The Milk Tea movement has become a unifying force for channeling the frustrations of young people in response to the CCP’s aggressive actions in the region, exemplified not just by the BRI and China’s claims in the South China Sea, but increasingly by the CCP’s attempts to export or impose its model of authoritarian government. The recent expansion of the Milk Tea Alliance’s aims to include demands for democratic reforms and to fight back against autocratic governments and elite capture highlights that, in some parts of the world, efforts to promote democratic ideals and counter CCP influence operations are increasingly intertwined.

This grassroots effort builds on the work of democratic activists throughout the region. In Taiwan, groups like Doublethink Lab are mapping modern threats to democracy, including online information operations and the export of surveillance technology and digital authoritarianism. The groups also are developing strategies to counter those tactics. In Australia, Chinese diaspora media are exerting their independence from CCP influence, providing objective coverage of the party in the face of Beijing’s attempts to coerce or silence them, offering a model for how to protect independent media and press freedom. 

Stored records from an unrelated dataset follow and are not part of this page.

(** ** Shutdown *)

(** A sender has used the delay service; its worker has an idle timeout when
    [finish_delay] is called. *)
Definition one_sender : Sys := initial {[ 0%nat := SStart 5 ]} FStart.
Definition deadlocked : Sys :=
  mk_sys (Some 0%nat) true {[ 0%nat := mk_worker WIdleLock [Flush] [] ]} {[ 0%nat := SDone ]} FWait [5%nat] 0.
Definition sleeping : Sys :=
  mk_sys None true {[ 0%nat := mk_worker (WIdleSleep 0) [Flush] [] ]} {[ 0%nat := SDone ]} FWait [5%nat] 0.
Definition crashed : Sys :=
  mk_sys None true {[ 0%nat := mk_worker WCrashed [Flush] [] ]} {[ 0%nat := SDone ]} FWait [5%nat] 10000.

(** The run up to the idle timeout. *)
Definition before_shutdown : Sys :=
  mk_sys (Some 0%nat) false {[ 0%nat := mk_worker WIdleLock [] [] ]} {[ 0%nat := SDone ]} FStart [5%nat] 0.

Lemma reach_idle D : reachable D one_sender before_shutdown.
Proof.
  eapply rtc_l; [apply (sender_reads_null _ _ 0 5); reflexivity|].
  eapply rtc_l; [apply (sender_creates _ _ 0 5 0); reflexivity|].
  eapply rtc_l; [eapply (sender_pushes _ _ 0 5 0); reflexivity|].
  eapply rtc_l; [eapply (worker_takes _ _ 0 _ 5 [] [5%nat]); reflexivity|].
  eapply rtc_l; [eapply (worker_sends _ _ 0 _ 5 []); reflexivity|].
  eapply rtc_l; [eapply (worker_idles _ _ 0); reflexivity|]. apply rtc_refl.
Qed.

(** Finding: the shutdown can hang or crash.  When the worker has an idle timeout at
    the moment of [finish_delay], there is a run in which both wait for the mutex
    that [finish_delay] locked, with no step left but the passing of time, and a
    run in which the worker takes the flush signal for a packet. *)
Theorem shutdown_races D :
  reachable D one_sender deadlocked ∧ (∀ s, reachable D deadlocked s → ∃ t, s = deadlocked <| clock := t |>) ∧
  reachable D one_sender crashed.
Proof.
  split_and!.
  - unfold reachable; etrans; [apply reach_idle|].
    eapply rtc_l; [apply (fin_reads _ _ 0); reflexivity|].
    eapply rtc_l; [eapply (fin_locks _ _ 0); reflexivity|]. apply rtc_refl.
  - apply (rtc_ind_r (λ s, ∃ t, s = deadlocked <| clock := t |>)); [by exists 0|]. intros s1 s2 _ Hs [t ->].
    remember (deadlocked <| clock := t |>) as d eqn:E. destruct Hs; subst; cbn in *; simplify_eq;
      repeat match goal with
      | H : {[_ := _]} !! _ = Some _ |- _ => apply lookup_singleton_Some in H as [? ?]; simplify_eq
      end; try done. by exists (t + 1).
  - unfold reachable; etrans; [apply reach_idle|].
    eapply rtc_l; [apply (fin_reads _ _ 0); reflexivity|].
    eapply rtc_l; [eapply (worker_gives_up _ _ 0); reflexivity|].
    etrans; [eapply (one_step _ _ _ sleeping); [eapply (fin_locks _ _ 0); reflexivity | reflexivity]|].
    etrans; [apply (time_runs _ _ (Z.to_nat GRACE_US))|].
    { intros c m h t Hc. cbn in Hc. by apply lookup_singleton_Some in Hc as [_ ?]. }
    eapply one_step; [eapply (worker_wakes_flush _ _ 0 _ 0 []); done | reflexivity].
Qed.

End DelayProto.
Lemma replicate_ran E S r n run d p l :
  run_spec r n run →
  ∀ w is_oam, l ≠ [] → Forall (branch_ok r w) l → inv (E + counts (Some p)) w → keys w ≡ₚ S ++ kept w →
  in_bounds (next_iter w + length l * Datatypes.S n) →
  finishes (replicate_to env run d l p is_oam w) (λ w', ran E S (length l * Datatypes.S n) w w' (next_iter w)).
Proof.
  intros Hrun. induction l as [|b l IH]; intros w is_oam Hne Hall Hi Hk Hbd; [done|]. clear Hne.
  apply Forall_cons in Hall as [(Hr & pl & Hb & Hact) Hall']. cbn [replicate_to]. rewrite Hb. cbn [deref mbind outcome_bind].
  destruct (branch_skipped d p pl is_oam) as [[skip is_oam']|]; [|done]. cbn [access mbind outcome_bind].
  cbn [length] in *. destruct skip.
  { destruct l as [|b' l].
    - cbn. eapply ran_weaken; [eapply (ran_pool (E + counts (Some p)) E); try done|lia]. cbn.
      rewrite delete_packet_count, (inv_pool _ _ Hi). destruct (dummy p); unfold u32; lia.
    - eapply finishes_mono; [apply (IH w is_oam'); try done; eapply in_bounds_le; [done | lia]|].
      intros w' H. eapply ran_weaken; [exact H | lia]. }
  destruct l as [|b' l].
  - eapply finishes_bind; [apply (process_ran E S r n run w b pl p); try done; eapply in_bounds_le; [done | lia]|].
    intros [] H. cbn in *. eapply ran_weaken; [exact H | lia].
  - destruct (copy_packet _ p (pool w)) as [[q pool']|] eqn:Ec; [|done]. cbn [access mbind outcome_bind].
    assert (dummy q = false ∧ packet_count pool' = u32 (packet_count (pool w) + 1)) as [Hq Hpc].
    { unfold copy_packet in Ec. by simplify_option_eq. }
    set (w1 := tick (w <| pool := pool' |>)).
    assert (inv (E + counts (Some p) + counts (Some q)) w1) as Hi1.
    { eapply (pool_inv _ _ w); try done. cbn. rewrite Hpc, Hq. f_equal. lia. }
    eapply finishes_bind; [eapply (process_ran _ S r n run w1); try done; cbn; eapply in_bounds_le; [done|cbn; lia]|].
    intros [ok w2] H2. cbn [snd] in H2. pose proof (ran_next _ _ _ _ _ _ H2) as Hn2. cbn in Hn2.
    assert (finishes (replicate_to env run d (b' :: l) p is_oam' w2)
      (λ w', ran E S (length (b' :: l) * Datatypes.S n) w2 w' (next_iter w2))) as Hrec.
    { apply IH; [done | | exact (ran_inv _ _ _ _ _ _ H2) | exact (ran_keys _ _ _ _ _ _ H2) |].
      - eapply Forall_impl; [done|]. intros x. apply branch_ok_program. exact (ran_program _ _ _ _ _ _ H2).
      - eapply in_bounds_le; [done|]. cbn in *. lia. }
    eapply finishes_mono; [exact Hrec|]. intros w3 H3.
    eapply (ran_trans _ E S (Datatypes.S n)); [|exact H3]. destruct H2. by split.
Qed.

(** ** Replication *)

(** The most iterators a run from a pipeline of rank [r] creates. *)
Fixpoint spawn (r : nat) : nat := match r with O => O | S r => K * S (spawn r) end.

(** The packet of a local step stays with its iterator. *)
Lemma local_lookup w w' h r pi :
  local w w' h r → iters w !! h = Some pi → ∃ p', iters w' !! h = Some (pi <| packet := Some p' |>).
Proof.
  intros [_ _ _ (pi' & p & p' & Hh & _ & _ & Ei) _ _] Hpi. simplify_eq. exists p'. rewrite Ei. apply lookup_insert_eq.
Qed.

Lemma local_frame w w' h r k : local w w' h r → k ≠ h → iters w' !! k = iters w !! k.
Proof. intros [_ _ _ (pi' & p & p' & _ & _ & _ & ->) _ _] Hk. by apply lookup_insert_ne. Qed.

(** Changing the packet or the position of an iterator. *)
Lemma iter_update_inv E E' w h pi pi' :
  inv E w → iters w !! h = Some pi → pipe pi' = pipe pi → E' = E + counts (packet pi) - counts (packet pi') →
  inv E' (w <| iters := <[h := pi']> (iters w) |>).
Proof.
  intros [Hf Hc Hr Hp Hi] Hh Hpi ->. split; cbn.
  - intros k. rewrite lookup_insert_is_Some'. intros [<-|Hk]; apply Hf; [by rewrite Hh | done].
  - eapply configured_mono; [done | intros a; by apply object_at_same | done].
  - intros id pl Hid. rewrite (Hr id pl Hid). unfold iters_on. cbn. rewrite (map_sum_update _ _ _ _ _ Hh).
    do 2 f_equal. unfold on_pipe. rewrite Hpi. lia.
  - rewrite Hp. unfold owned. cbn. rewrite (map_sum_update _ _ _ _ _ Hh). cbn. f_equal. lia.
  - intros k qi. destruct (decide (k = h)) as [->|Hne].
    + rewrite lookup_insert_eq. intros [= <-]. rewrite Hpi. eauto.
    + rewrite lookup_insert_ne by done. eauto.
Qed.

(** The replication object counts the packet and lets it pass. *)
Lemma repl_object_local w l o d h pi p :
  object_at w (ACTION_REPL l o d) → iters w !! h = Some pi → packet pi = Some p →
  finishes (match o with Some o => '(_, w) ← object_process env w o h; Ok w | None => Ok w end)
    (λ w', local w w' h ACR_CONTINUE).
Proof.
  intros Hob Hh Hp. destruct o as [o|].
  - destruct Hob as (s & n & Ho). pose proof (object_process_local w o h pi p ltac:(eauto) Hh Hp) as Hl.
    unfold object_process in *. rewrite Ho in *. cbn [deref mbind outcome_bind] in *. unfold iter_packet, set_packet in *.
    rewrite Hh in *. cbn [deref mbind outcome_bind] in *. rewrite Hp in *. cbn in *. by rewrite Hh in *.
  - cbn. apply (local_packet w w h pi p p); try done. by apply iters_same.
Qed.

Exposure of the CCP’s mounting influence and power is rightly bringing attention to a critical challenge facing many countries across the world. At their core, however, these are not stories about the CCP, but stories about democratic resilience in the face of resurgent authoritarian threats not only from China, but also from other foreign influences and from within. Beyond the headlines of great power competition and U.S.-China relations, people committed to democratic ideals are working to strengthen civic and government institutions against internal and external threats. This growing swell of activism, rooted in an increased understanding of the CCP’s playbook, must be at the forefront of U.S. efforts to push back against spread of authoritarianism and support the restoration and further development of democracy.

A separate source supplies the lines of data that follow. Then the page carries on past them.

(** The items are linked into a new table, whose delete callback keeps them. *)
Definition hashmap_rehash (h : HashMap (V := V)) (n : nat) : HashMap :=
  if bool_decide (n = 0%nat) || bool_decide (n = bucketcount h) then h
  else
    match new_hashmap n with
    | None => h
    | Some new =>
        let new := foldl (λ new x, (hashmap_insert new x.1 x.2).1.2) new (items h) in
        mk_hash (buckets new) (elemcount h)
    end.

(** The iterator is a bucket and the rest of its chain; it is past the end
    when there is no such bucket. *)
Record Iterator := mk_iter { it_bucket : nat; it_chain : list (string * V) }.

Fixpoint skip_empty (bs : list (list (string * V))) (i : nat) : Iterator :=
  match bs with
  | [] => mk_iter i []
  | [] :: bs => skip_empty bs (S i)
  | b :: _ => mk_iter i b
  end.

Definition hash_iterator (h : HashMap (V := V)) : Iterator := skip_empty (buckets h) 0.
Definition hash_iterator_valid (h : HashMap (V := V)) (it : Iterator) : bool := bool_decide (it_bucket it < bucketcount h)%nat.
Definition hash_iterator_item (h : HashMap (V := V)) (it : Iterator) : option (string * V) :=
  if hash_iterator_valid h it then head (it_chain it) else None.
Definition hash_iterator_next (h : HashMap (V := V)) (it : Iterator) : Iterator :=
  if hash_iterator_valid h it then
    match it_chain it with
    | _ :: x :: l => mk_iter (it_bucket it) (x :: l)
    | _ => skip_empty (drop (S (it_bucket it)) (buckets h)) (S (it_bucket it))
    end
  else it.

(** The loop [HASHMAP_ITERATE]: the items it visits, in at most [fuel] steps. *)
Fixpoint iterate (fuel : nat) (h : HashMap (V := V)) (it : Iterator) : option (list (string * V)) :=
  match fuel with
  | O => None
  | S fuel =>
      match hash_iterator_item h it with
      | Some x => l ← iterate fuel h (hash_iterator_next h it); Some (x :: l)
      | None => Some []
      end
  end.
End sorted.
(** ** Order of strings *)

Lemma str_le_total a b : str_le a b = true ∨ str_le b a = true.
Proof.
  revert b. induction a as [|x a IH]; intros [|y b]; cbn [str_le]; auto.
  destruct (Nat.ltb_spec (nat_of_ascii x) (nat_of_ascii y)), (Nat.ltb_spec (nat_of_ascii y) (nat_of_ascii x)); (lia || auto).
Qed.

In every instance of successful resilience, the ability of independent media, civil society, political parties, and private enterprise to force greater transparency has mitigated, and in some cases, nullified damaging CCP influence. Accurate information, through free press and  freedom of expression, permits broad public debate. Well-established rule of law can inhibit elite capture and corruption with oversight, checks and balances, and transparency on everything from Chinese infrastructure financing to purchases of stakes in national media outlets. Strong institutions ensure that countries can negotiate with China on equal terms.

Promoting, executing, and protecting democracy in an increasingly repressive world is painstaking, long, and expensive. For small ‘d’ democrats to build on their successes against foreign authoritarian influence requires more support – both rhetorical and financial – from the world’s leading democracies.

The United States is critical to this effort. The incoming U.S. administration can send a signal to both democratic and authoritarian actors that it will serve as a forceful ally for global democracy by prioritizing this work in its inaugural budget, using diplomatic resources to empower local democratic leaders and activists and providing rhetorical support for struggling democratic movements. The global struggle to counter malign authoritarian influence will not ease with a new American president. But a new American president has a chance to bolster support to democratic allies and partners pushing back against the CCP’s increasingly aggressive efforts.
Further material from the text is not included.